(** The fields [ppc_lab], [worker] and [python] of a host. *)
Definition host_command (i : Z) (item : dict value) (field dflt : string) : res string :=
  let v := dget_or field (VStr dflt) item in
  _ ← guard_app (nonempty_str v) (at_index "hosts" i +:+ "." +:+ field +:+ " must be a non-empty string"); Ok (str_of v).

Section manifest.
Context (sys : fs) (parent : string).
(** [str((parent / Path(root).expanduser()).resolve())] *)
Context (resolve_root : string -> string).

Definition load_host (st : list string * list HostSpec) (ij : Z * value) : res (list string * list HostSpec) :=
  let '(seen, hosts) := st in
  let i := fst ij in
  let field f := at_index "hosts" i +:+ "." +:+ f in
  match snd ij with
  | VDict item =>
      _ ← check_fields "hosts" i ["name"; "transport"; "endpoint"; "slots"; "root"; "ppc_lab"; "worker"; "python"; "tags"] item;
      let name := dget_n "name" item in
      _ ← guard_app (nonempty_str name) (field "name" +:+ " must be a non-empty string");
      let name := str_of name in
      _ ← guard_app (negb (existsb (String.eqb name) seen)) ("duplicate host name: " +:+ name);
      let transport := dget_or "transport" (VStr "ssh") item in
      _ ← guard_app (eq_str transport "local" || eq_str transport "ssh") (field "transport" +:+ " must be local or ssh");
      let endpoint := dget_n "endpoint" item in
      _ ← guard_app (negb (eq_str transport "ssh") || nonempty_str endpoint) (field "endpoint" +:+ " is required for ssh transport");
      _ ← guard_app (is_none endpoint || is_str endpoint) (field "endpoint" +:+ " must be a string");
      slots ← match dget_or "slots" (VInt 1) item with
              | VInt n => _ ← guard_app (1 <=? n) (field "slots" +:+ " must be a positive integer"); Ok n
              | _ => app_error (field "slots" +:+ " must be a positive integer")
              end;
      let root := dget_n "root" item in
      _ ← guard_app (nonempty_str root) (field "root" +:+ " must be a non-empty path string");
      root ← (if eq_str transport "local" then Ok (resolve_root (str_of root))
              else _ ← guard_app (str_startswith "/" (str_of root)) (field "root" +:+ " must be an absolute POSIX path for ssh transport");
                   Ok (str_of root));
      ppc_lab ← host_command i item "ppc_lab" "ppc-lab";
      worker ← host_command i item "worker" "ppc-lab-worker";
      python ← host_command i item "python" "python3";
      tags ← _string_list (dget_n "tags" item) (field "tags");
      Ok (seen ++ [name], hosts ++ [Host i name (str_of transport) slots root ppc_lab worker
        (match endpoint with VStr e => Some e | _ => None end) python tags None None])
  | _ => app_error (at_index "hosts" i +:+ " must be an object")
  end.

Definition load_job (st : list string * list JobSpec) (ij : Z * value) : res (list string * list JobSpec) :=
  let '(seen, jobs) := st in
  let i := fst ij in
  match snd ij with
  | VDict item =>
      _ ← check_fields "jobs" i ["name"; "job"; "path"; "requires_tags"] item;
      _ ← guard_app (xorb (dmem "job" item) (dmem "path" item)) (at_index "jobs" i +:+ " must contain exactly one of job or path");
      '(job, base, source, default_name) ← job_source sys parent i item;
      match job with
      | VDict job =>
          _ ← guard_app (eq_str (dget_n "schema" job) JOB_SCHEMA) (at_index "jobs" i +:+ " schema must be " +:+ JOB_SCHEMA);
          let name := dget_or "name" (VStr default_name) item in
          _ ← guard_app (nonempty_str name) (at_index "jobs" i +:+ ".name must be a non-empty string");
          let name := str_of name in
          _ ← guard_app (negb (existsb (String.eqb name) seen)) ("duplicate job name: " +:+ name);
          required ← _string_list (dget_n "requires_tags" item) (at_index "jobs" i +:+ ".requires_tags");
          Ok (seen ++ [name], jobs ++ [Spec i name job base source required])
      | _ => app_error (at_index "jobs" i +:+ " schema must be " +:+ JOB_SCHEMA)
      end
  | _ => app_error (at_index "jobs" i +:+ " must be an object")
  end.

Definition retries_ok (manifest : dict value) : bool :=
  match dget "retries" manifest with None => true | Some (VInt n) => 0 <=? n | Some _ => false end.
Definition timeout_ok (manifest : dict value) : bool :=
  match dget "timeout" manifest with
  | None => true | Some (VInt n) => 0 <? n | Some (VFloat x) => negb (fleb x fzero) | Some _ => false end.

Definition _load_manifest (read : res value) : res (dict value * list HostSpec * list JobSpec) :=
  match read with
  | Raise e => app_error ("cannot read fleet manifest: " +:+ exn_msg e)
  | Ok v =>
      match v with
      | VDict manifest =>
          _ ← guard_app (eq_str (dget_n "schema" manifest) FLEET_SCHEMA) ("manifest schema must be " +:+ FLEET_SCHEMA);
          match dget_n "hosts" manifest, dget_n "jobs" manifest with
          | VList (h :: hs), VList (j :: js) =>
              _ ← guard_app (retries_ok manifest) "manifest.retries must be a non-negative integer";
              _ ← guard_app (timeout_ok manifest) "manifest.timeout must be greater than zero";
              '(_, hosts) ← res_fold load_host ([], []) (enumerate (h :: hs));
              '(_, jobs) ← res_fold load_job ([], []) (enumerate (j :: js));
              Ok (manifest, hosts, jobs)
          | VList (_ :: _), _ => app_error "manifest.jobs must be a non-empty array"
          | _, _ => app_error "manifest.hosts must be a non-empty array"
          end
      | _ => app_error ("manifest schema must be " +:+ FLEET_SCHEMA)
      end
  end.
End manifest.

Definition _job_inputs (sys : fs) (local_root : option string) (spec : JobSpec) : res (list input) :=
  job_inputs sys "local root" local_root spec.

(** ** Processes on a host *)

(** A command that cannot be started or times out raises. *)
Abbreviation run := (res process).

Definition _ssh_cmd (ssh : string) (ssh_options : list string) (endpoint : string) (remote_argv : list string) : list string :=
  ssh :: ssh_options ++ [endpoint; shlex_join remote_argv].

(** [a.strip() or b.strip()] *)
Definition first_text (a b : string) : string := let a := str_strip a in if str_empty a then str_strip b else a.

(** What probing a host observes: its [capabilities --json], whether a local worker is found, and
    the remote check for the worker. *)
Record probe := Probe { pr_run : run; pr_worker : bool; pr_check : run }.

******************************

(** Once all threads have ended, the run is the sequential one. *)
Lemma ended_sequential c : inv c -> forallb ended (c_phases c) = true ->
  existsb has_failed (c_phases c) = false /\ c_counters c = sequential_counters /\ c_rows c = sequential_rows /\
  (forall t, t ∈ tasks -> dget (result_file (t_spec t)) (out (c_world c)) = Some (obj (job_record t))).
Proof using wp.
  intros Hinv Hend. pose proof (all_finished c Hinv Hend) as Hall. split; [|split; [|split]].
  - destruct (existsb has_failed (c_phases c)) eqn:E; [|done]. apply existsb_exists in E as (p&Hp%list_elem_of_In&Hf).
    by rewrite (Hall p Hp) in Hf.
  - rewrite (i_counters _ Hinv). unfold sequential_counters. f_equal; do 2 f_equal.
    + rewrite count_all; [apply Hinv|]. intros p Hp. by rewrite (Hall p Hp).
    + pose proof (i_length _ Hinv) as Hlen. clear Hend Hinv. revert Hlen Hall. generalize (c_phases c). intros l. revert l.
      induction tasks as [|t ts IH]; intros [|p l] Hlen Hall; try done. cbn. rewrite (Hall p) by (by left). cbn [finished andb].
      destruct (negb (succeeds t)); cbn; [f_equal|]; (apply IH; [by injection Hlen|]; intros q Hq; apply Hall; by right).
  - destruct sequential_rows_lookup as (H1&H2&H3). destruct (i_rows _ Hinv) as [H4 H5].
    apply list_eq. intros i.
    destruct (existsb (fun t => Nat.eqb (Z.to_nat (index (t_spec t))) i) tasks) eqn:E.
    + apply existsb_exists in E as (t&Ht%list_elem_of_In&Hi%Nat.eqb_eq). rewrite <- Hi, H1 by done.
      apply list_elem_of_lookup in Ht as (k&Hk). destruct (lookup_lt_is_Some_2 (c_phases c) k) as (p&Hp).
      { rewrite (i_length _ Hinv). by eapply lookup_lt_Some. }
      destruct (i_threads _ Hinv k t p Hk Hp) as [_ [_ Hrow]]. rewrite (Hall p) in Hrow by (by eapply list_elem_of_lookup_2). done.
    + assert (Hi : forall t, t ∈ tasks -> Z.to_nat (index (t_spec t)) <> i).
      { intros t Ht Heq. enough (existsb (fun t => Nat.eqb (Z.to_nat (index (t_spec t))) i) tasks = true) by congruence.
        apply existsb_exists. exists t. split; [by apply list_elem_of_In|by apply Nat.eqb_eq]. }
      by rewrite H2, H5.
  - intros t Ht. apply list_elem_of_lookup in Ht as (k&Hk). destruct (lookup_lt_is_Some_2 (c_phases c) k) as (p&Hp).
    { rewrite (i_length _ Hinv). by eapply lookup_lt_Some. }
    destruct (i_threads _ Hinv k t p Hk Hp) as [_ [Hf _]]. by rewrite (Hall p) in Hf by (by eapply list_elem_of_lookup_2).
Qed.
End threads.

******************************

Task to carry out:
Using the entries above, extract exactly the span from the line with "match read with" to the line with "Ok (manifest, hosts, jobs)", both lines included; leave out everything else.

Reply to the task:
  match read with
  | Raise e => app_error ("cannot read fleet manifest: " +:+ exn_msg e)
  | Ok v =>
      match v with
      | VDict manifest =>
          _ ← guard_app (eq_str (dget_n "schema" manifest) FLEET_SCHEMA) ("manifest schema must be " +:+ FLEET_SCHEMA);
          match dget_n "hosts" manifest, dget_n "jobs" manifest with
          | VList (h :: hs), VList (j :: js) =>
              _ ← guard_app (retries_ok manifest) "manifest.retries must be a non-negative integer";
              _ ← guard_app (timeout_ok manifest) "manifest.timeout must be greater than zero";
              '(_, hosts) ← res_fold load_host ([], []) (enumerate (h :: hs));
              '(_, jobs) ← res_fold load_job ([], []) (enumerate (j :: js));
              Ok (manifest, hosts, jobs)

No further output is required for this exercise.